Testamento Vital: o direito de escolher

   

  







   Até que ponto vale a pena prosseguir com mais tratamentos quando a pessoa tem uma doença incurável, sem chances reais de sobrevivência?
   Em vigor a lei desde 1 de Julho, tem validade de 5 anos e basta preencher um simples formulário, de seu nome "testamento vital", onde urge a questão em saber qual a "morte digna" e se através do testamento vital é possível obtê-la. Será mesmo?
   Antes de qualquer palavra acerca do assunto, convém referir que o testamento vital é um documento onde qualquer cidadão pode deixar explícitos os tratamentos que querem ou se não querem ser tratados, no caso de doença terminal ou incurável ou perante um diagnóstico de inconsciência por doença neurológica ou psiquiatra irreversível, tendo de expressar uma vontade livre, consciente e esclarecida.
   Olhando para os números (e porque ao falar de números estamos a falar de pessoas), em 1 mês, 135 pessoas expressaram os tratamentos que pretendem ou não receber em caso de doença e em 2 meses mais de 200 expressaram a sua vontade no RENTEV (Registo Nacional do Testamento Vital).

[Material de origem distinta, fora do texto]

Lemma spy_sees_validated_result_witness :
  (let s := Sample.adder_store in
   let r := invoke Sample.JSON_parse Sample.adder [VNumber 5; VNumber 13] s in
   callables s !! builderOpts Sample.adder
     = Some {| execFn := Sample.add; spyFn := default_spyFn; spyFnCount := 0;
               onErrorFn := default_onErrorFn |}
   /\ fst r = Ok (Plain (VNumber 18))
   /\ exists pre post,
        log (snd r)
        = pre ++ Exec [VNumber 5; VNumber 13] :: ValidateReturn (VNumber 18)
              :: Spy [VNumber 5; VNumber 13] (VNumber 18) 1 :: post)
  /\ (let s := Scenario.recovering_store in
      let r := invoke Sample.JSON_parse Scenario.recovering [] s in
      Scenario.recovering_setup initial = (Ok Scenario.recovering, s)
      /\ fst r = Ok (Promise (Fulfilled (VNumber 10)))
      /\ exists pre post,
           log (snd r)
           = pre ++ Exec [] :: OnError (JsError "Error" "Error message") []
                 :: ValidateReturn (VNumber 10) :: Spy [] (VNumber 10) 1 :: post)
  /\ (let s := Scenario.async_recovering_store in
      let r := invoke Sample.JSON_parse Scenario.async_recovering [] s in
      Scenario.async_recovering_setup initial
        = (Ok Scenario.async_recovering, s)
      /\ fst r = Ok (Promise (Fulfilled (VNumber 10)))
      /\ exists pre post,
           log (snd r)
           = pre ++ Exec [] :: OnError (JsError "Error" "Error message") []
                 :: ValidateReturn (VNumber 10) :: Spy [] (VNumber 10) 1 :: post).
Proof.
  split; [|split].
  - intros s r. split; [reflexivity|]. split; [reflexivity|].
    destruct (spy_sees_validated_result Sample.JSON_parse Sample.adder
                [VNumber 5; VNumber 13] s (fst r) (snd r) zfn
                {| args := [Sample.number; Sample.number];
                   return_ := Sample.number |}
                {| execFn := Sample.add; spyFn := default_spyFn;
                   spyFnCount := 0; onErrorFn := default_onErrorFn |}
                eq_refl eq_refl eq_refl) as (evs & Hlog & _ & Himpl & _).
    destruct (Himpl [VNumber 5; VNumber 13]
                (snd (for_args Sample.JSON_parse 1 false 0
                        [VNumber 5; VNumber 13] s))
                (VNumber 18) eq_refl
                (or_introl eq_refl)) as (pre & post & Hevs & _ & Hspy).
    destruct (Hspy (VNumber 18) eq_refl) as (post' & Hpost & _).
    exists pre, post'. rewrite Hlog, Hevs, Hpost. reflexivity.
  - intros s r. split; [reflexivity|]. split; [reflexivity|].
    destruct (spy_sees_validated_result Sample.JSON_parse Scenario.recovering
                [] s (fst r) (snd r) zfn
                {| args := []; return_ := Sample.number |}
                {| execFn := Sample.rejecting; spyFn := default_spyFn;
                   spyFnCount := 0; onErrorFn := Sample.async_handler |}
                eq_refl eq_refl eq_refl) as (evs & Hlog & _ & _ & Hrec).
    destruct (Hrec [] s (JsError "Error" "Error message") (VNumber 10) eq_refl
                (or_intror (conj eq_refl (or_intror eq_refl))))
      as (pre & post & Hevs & _ & Hspy).
    destruct (Hspy (VNumber 10) eq_refl) as (post' & Hpost & _).
    exists pre, post'. rewrite Hlog, Hevs, Hpost. reflexivity.
  - intros s r. split; [reflexivity|]. split; [reflexivity|].
    destruct (spy_sees_validated_result Sample.JSON_parse
                Scenario.async_recovering
                [] s (fst r) (snd r) zfn
                {| args := []; return_ := Sample.number |}
                {| execFn := Sample.failing; spyFn := default_spyFn;
                   spyFnCount := 0; onErrorFn := Sample.handler |}
                eq_refl eq_refl eq_refl) as (evs & Hlog & _ & _ & Hrec).
    destruct (Hrec [] s (JsError "Error" "Error message") (VNumber 10) eq_refl
                (or_introl (conj eq_refl (or_introl eq_refl))))
      as (pre & post & Hevs & _ & Hspy).
    destruct (Hspy (VNumber 10) eq_refl) as (post' & Hpost & _).
    exists pre, post'. rewrite Hlog, Hevs, Hpost. reflexivity.
Defined.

   É um assunto delicado, onde o meu primeiro grande debate teve lugar numa aula de Mundividência Cristã, com o ilustre Padre Manuel Linda, de quem guardo boas recordações e saudade da pessoa. Lembro-me do começo da discussão: como podemos ter uma vontade livre, consciente e esclarecido de algo ou assunto médico que não dominamos, ou não podermos saber se no momento é o mais apropriado? 
    Nesse primeiro debate, como religioso que sou, sempre tive reticências relativamente a podermos decidir sobre o momento da morte, mas pode ser interpretado de outra forma: evitar ser submetido a algo que possa fazer sofrer a pessoa e que seja irreversível, mas que pode ser respondido da seguinte forma: então a medicina hoje não tem fármacos que impossibilitam na totalidade a pessoa de sofrer? A dor parece-me um dos busílis da questão, saber se o doente sofre ou não, consciente da sua sentença de morte.

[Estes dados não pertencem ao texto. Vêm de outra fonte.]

(** * Call negotiation service: a shallow embedding of [CallService]
    (services/calls) and of the incoming-call guard of [CallProvider]
    (contexts/CallContext.tsx).

    The service is a JavaScript class whose methods are [async] functions
    running on a single-threaded event loop.  An [async] body is embedded as
    a term of the resumption monad [Async]: synchronous reads and writes of
    the world, exceptions, and [Await] nodes marking the points where the
    body yields to the event loop.  [exec] runs a body to completion with
    nothing interleaved; [resume] runs exactly one turn.  The drain loop of
    the signaling queue is embedded as a transition system over the set of
    suspended loop activations, so that message arrivals can interleave
    with a suspended dispatch.  A call through a method name is resolved
    against the prototype and run on an engine whose call stack is
    bounded. *)

From stdpp Require Import base option list gmap strings pretty.

Local Open Scope string_scope.
Local Open Scope list_scope.

(** ** 1. Data model *)

Inductive CallType := voice | video.
Inductive CallStatus := ringing | answered | rejected | ended | missed.
Inductive SignalingType := offer | answer | ice_candidate | hangup.

(** [RTCPeerConnection.signalingState]. *)
Inductive SignalingState :=
| stable | have_local_offer | have_remote_offer
| have_local_pranswer | have_remote_pranswer | closed.

#[global] Instance CallType_eq_dec : EqDecision CallType.
Proof. solve_decision. Defined.
#[global] Instance CallStatus_eq_dec : EqDecision CallStatus.
Proof. solve_decision. Defined.
#[global] Instance SignalingType_eq_dec : EqDecision SignalingType.
Proof. solve_decision. Defined.
#[global] Instance SignalingState_eq_dec : EqDecision SignalingState.
Proof. solve_decision. Defined.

 Acho que este como outros assuntos delicados, não há nada como estar de perto ou presenciar casos de pessoas que, por exemplo, têm ser submetidas a medidas de alimentação artificial que visam apenas retardar a morte. E aqui, quando percebi e presenciei isso, percebi que do outro lado, mesmo podendo ou não concordar, não estava algo "sem pés nem cabeça", pelo contrário, estava algo que olhava precisamente para esses casos, de pessoas que ficam acamadas, com doença irreversível, em estado puramente artificial, esperando pela morte já anunciada. 
   Outra das questões é saber como comprovar que a pessoa se encontra num quadro em que a recuperação é impossível. É que os elementos envolvidos no caso são pessoas, e, o testamento vital visa a preservação da vida bem como dar a possibilidade à pessoa de poder decidir como viver quando a vida está a terminar. 
      Se olharmos para a lei n.º25/2012, de 16 de Julho (mas só com regulamentação este ano publicada desde Julho de 2014), hà coisas com quais concordo e outras com as quais discordo. Concordo, por exemplo, em uma pessoa declarar que pessoa quer perto de si e que tipo de assistência religiosa quer receber quando forem interrompidos meios artificiais de vida. Concordo com a recusa de tratamentos considerados "desproporcionais" dos quais não haverá melhorias ou até podem trazer sofrimento. Concordo com a recusa de fármacos que possam levar a situações de dores ou causar padecimento ou molestar ou até de medidas de alimentação e hidratação artificiais apenas para retardar o processo natural de morte. Não concordo, por exemplo, com a não autorização de administração de sangue ou derivados. Mas volto a referir que quando me perguntam se concordo é difícil ter uma posição literal, quando cada caso é um caso, e, hà coisas na lei que concordo, outras não, o que torna difícil ter uma posição base sobre um assunto que de "base justificativa" tem pouco, podendo cair na teia das várias teses em confronto. Mas é importante sublinhar que, parece-me que este diploma respeita a pessoa humana, e cabe a cada um fazer o seu juízo de prognose, não utilizando este mecanismo de livre arbítrio (livre arbítrio segundo Santo Agostinho, que o definia como a possibilidade de escolher entre o bem e o mal).